In the book, the “KeithM” effect is so profound, that Latoya Peterson talks about watching a case where the defense attorney used the “dumb slut who had a few too many” type defense when the victim was beaten so badly she was unrecognizable in a photograph.  The defense attorney in the Orange County case got a hung jury with the “KeithM” defense, even though the rapists taped themselves, and the victim was so passed out cold that the people who found the video thought they were watching a video of a group of teenagers having sex with a girl they’d killed.  That also tips you off to how violent it was.  But they got a couple hung juries, because the “KeithM” defense is that good.  Only until the prosecution explicitly stated at the front and end of the trial that it’s illegal to rape all women---that raping “bad girls” is illegal, believe it or not---that they got a conviction.
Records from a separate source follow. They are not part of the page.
(** C10. The prompt summary over a non-empty active set of [n] records,
    under a configuration within the declared bounds: it never raises; its
    text is the header, then exactly [min(n, MAX_PROMPT_DISPLAY_COUNT)]
    entry lines, one for each of the first records of the active set in
    order (block-type symbol, display name, remaining time or the infinity
    symbol, reason), then the marker of [n - MAX_PROMPT_DISPLAY_COUNT] more
    entries exactly when [n] exceeds [MAX_PROMPT_DISPLAY_COUNT]; the lines
    are joined by newlines. The active set is taken at the second clock
    reading, from the collection cleaned at the first. *)
Theorem prompt_summary_truncates
    (ctx : AgentCtx.t) (w : World) (d : BlockData) :
  SHOW_BLOCKED_USERS_IN_PROMPT config = true ->
  config_valid config ->
  loaded (store w) (AgentCtx.chat_key ctx) = Ok d ->
  PyDict.keys_unique (blocks d) ->
  exists (d1 : BlockData) (cleaned : Z),
    cleanup_expired d (clock w (ticks w)) = Ok (d1, cleaned)
    /\ let active := get_active_blocks d1 (clock w (S (ticks w))) in
       let n := len active in
       let max := MAX_PROMPT_DISPLAY_COUNT config in
       active <> [] ->
       exists (entries : list string) (w' : World),
         inject_blocked_users_prompt config ctx w
         = (Ok (String.concat NL
                  ("Current Blocked Users:" :: entries ++ more_marker n max)),
            w')
         /\ len entries = Z.min n max
         /\ Forall2 prompt_line (take (Z.to_nat (Z.min n max)) active) entries
         /\ (more_marker n max <> [] <-> n > max)
         /\ (n > max ->
             more_marker n max
             = ["  ... and " +:+ pretty (n - max) +:+ " more"]).
Proof.
  intros Hshow (_ & _ & Hmax & _) Hd Huniq.
  pose proof (cleanup_expired_filter d (clock w (ticks w)) Huniq) as Hclean.
  set (d1 := {| blocks := List.filter _ (blocks d) |}) in Hclean.
  eexists d1, _. split; [exact Hclean |].
  intros active n max Hne.
  destruct (mapM_prompt_entry_ok (take (Z.to_nat (Z.min n max)) active)
              (tick (written (AgentCtx.chat_key ctx) d1
                       (tick (emit (EvStoreGet (AgentCtx.chat_key ctx)) w)))))
    as (entries & w' & Hentries & Hlines & _).
  exists entries, w'.
  assert (Hlen : len entries = Z.min n max).
  { unfold len. rewrite <- (Forall2_length _ _ _ Hlines), length_take.
    unfold n, len. lia. }
  split_and!.
  - unfold inject_blocked_users_prompt, try_except. rewrite Hshow. cbn [negb].
    unfold bind at 1. rewrite get_block_data_run, Hd.
    unfold bind at 1, time_now at 1.
    unfold bind at 1, lift at 1.
    change (clock (emit _ w) (ticks (emit _ w))) with (clock w (ticks w)).
    rewrite Hclean.
    unfold bind at 1. rewrite save_block_data_run.
    unfold bind at 1, time_now at 1.
    change (clock (written _ _ _) (ticks (written _ _ _)))
      with (clock w (S (ticks w))).
    fold active.
    assert (Hmatch : forall A B : M string,
              match active with [] => A | _ :: _ => B end = B)
      by (intros A B; destruct active; done).
    rewrite Hmatch.
    rewrite slice_to_min by lia. fold n max.
    unfold bind at 1. rewrite Hentries. unfold ret. do 3 f_equal.
    unfold more_marker.
    destruct (n >? Z.min n max) eqn:E1; destruct (n >? max) eqn:E2;
      try apply Z.gtb_lt in E1; try apply Z.gtb_lt in E2;
      try (apply Z.gtb_ltb, Z.ltb_ge in E1); try (apply Z.gtb_ltb, Z.ltb_ge in E2);
      try lia.
    + replace (Z.min n max) with max by lia. done.
    + by rewrite app_nil_r.
  - exact Hlen.
  - exact Hlines.
  - unfold more_marker. destruct (n >? max) eqn:E.
    + apply Z.gtb_lt in E. split; [lia | done].
    + rewrite Z.gtb_ltb in E. apply Z.ltb_ge in E. split; [done | lia].
  - intros Hgt. unfold more_marker.
    destruct (n >? max) eqn:E; [done |].
    rewrite Z.gtb_ltb in E. apply Z.ltb_ge in E. lia.
Qed.

End Claims_handlers.

(** ** The handler claims at sample inputs *)

Lemma block_record_consistent_witness :
  exists (r : BlockRecord) (res : Result string) (w' : World),
    block_user FULL_BLOCK Sample.uncapped Sample.reliable Sample.ctx
      "1001" "spam" None (Sample.world ∅) = (res, w')
    /\ loaded (store w') "chat1" = Ok (add_block BlockData_empty r)
    /\ get_block (add_block BlockData_empty r) "qq:1001" = Some r
    /\ block_type r = FULL_BLOCK
    /\ (is_permanent r = true -> expire_time r = None)
    /\ (is_permanent r = false -> exists e : Z, expire_time r = Some e).
Proof.
  apply (block_record_consistent Sample.uncapped Sample.reliable FULL_BLOCK
           Sample.ctx "1001" "spam" None (Sample.world ∅)
           Sample.alice BlockData_empty); reflexivity.
Defined.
The “drunk sluts” effect is so profound that only 1% of rapes end up in a conviction in England.  Only 1%---that’s 5.7% of reported rapes, with reported rapes being only 10-20% of rapes. This thread, with all its accusations of lying and victim-blaming, shows why rape in England has been, for all intents and purposes, legalized.

Comment #442: Amanda Marcotte  on  01/13  at  10:17 AM

The more I think about it, the more “Prove Consent” appears to be interesting. 

At first I thought it would make it too easy to railroad a guy, but now I’m not as sure. 

I’ll have to think about it more.

Comment #443: angulimala  on  01/13  at  10:23 AM

So remember kids, unless you can get convicted in a criminal court, you’re not doing anything wrong.

Seriously, the big problem here is that we as a culture look at rape as merely a legal category, which means our followup to the question “was this rape?” is not “did everyone involve want to be having sex with each other?” but “if we call this rape, are we going to set a precedent that will make false accusations easier?” And that’s fucked up.  From an ethical standpoint, if you have sex with someone who doesn’t want to be having sex with you, you are a rapist. Even if the nature of the justice system means that there’s no chance you’ll ever be convicted, even if in your jurisdiction it’s technically legal (e.g., the other person is your spouse in a place where marital rape is unrecognized, or you forced someone to have oral sex in a jurisdiction where only PIV is considered rape).

I want to echo what jp is saying and point out to the men who obsess over the legal definition this truth of how you sound---like someone who enjoys raping and wants information on how much raping you can get away with. That may or may not be true.  But if I hear a guy demand, over and over, to hear if A is legally rape or B is legally rape, I will not allow myself to be alone with him.  Period.  A guy who is more interested in how much force he can legally use than whether or not women are 100% there and enjoying themselves is a scary man.

I’m not saying you guys rape.  But I’m letting you know what you sound like.

Comment #444: Amanda Marcotte  on  01/13  at  10:32 AM

Keith M., please read in context.

If I wasn’t clear, what I can’t imagine is a world where women are not afraid to report rape, that their reports are taken seriously, that most rapists are put in jail, and where there might actually be a high chance of “innocent” men being convicted--a crisis of innocent men being convicted.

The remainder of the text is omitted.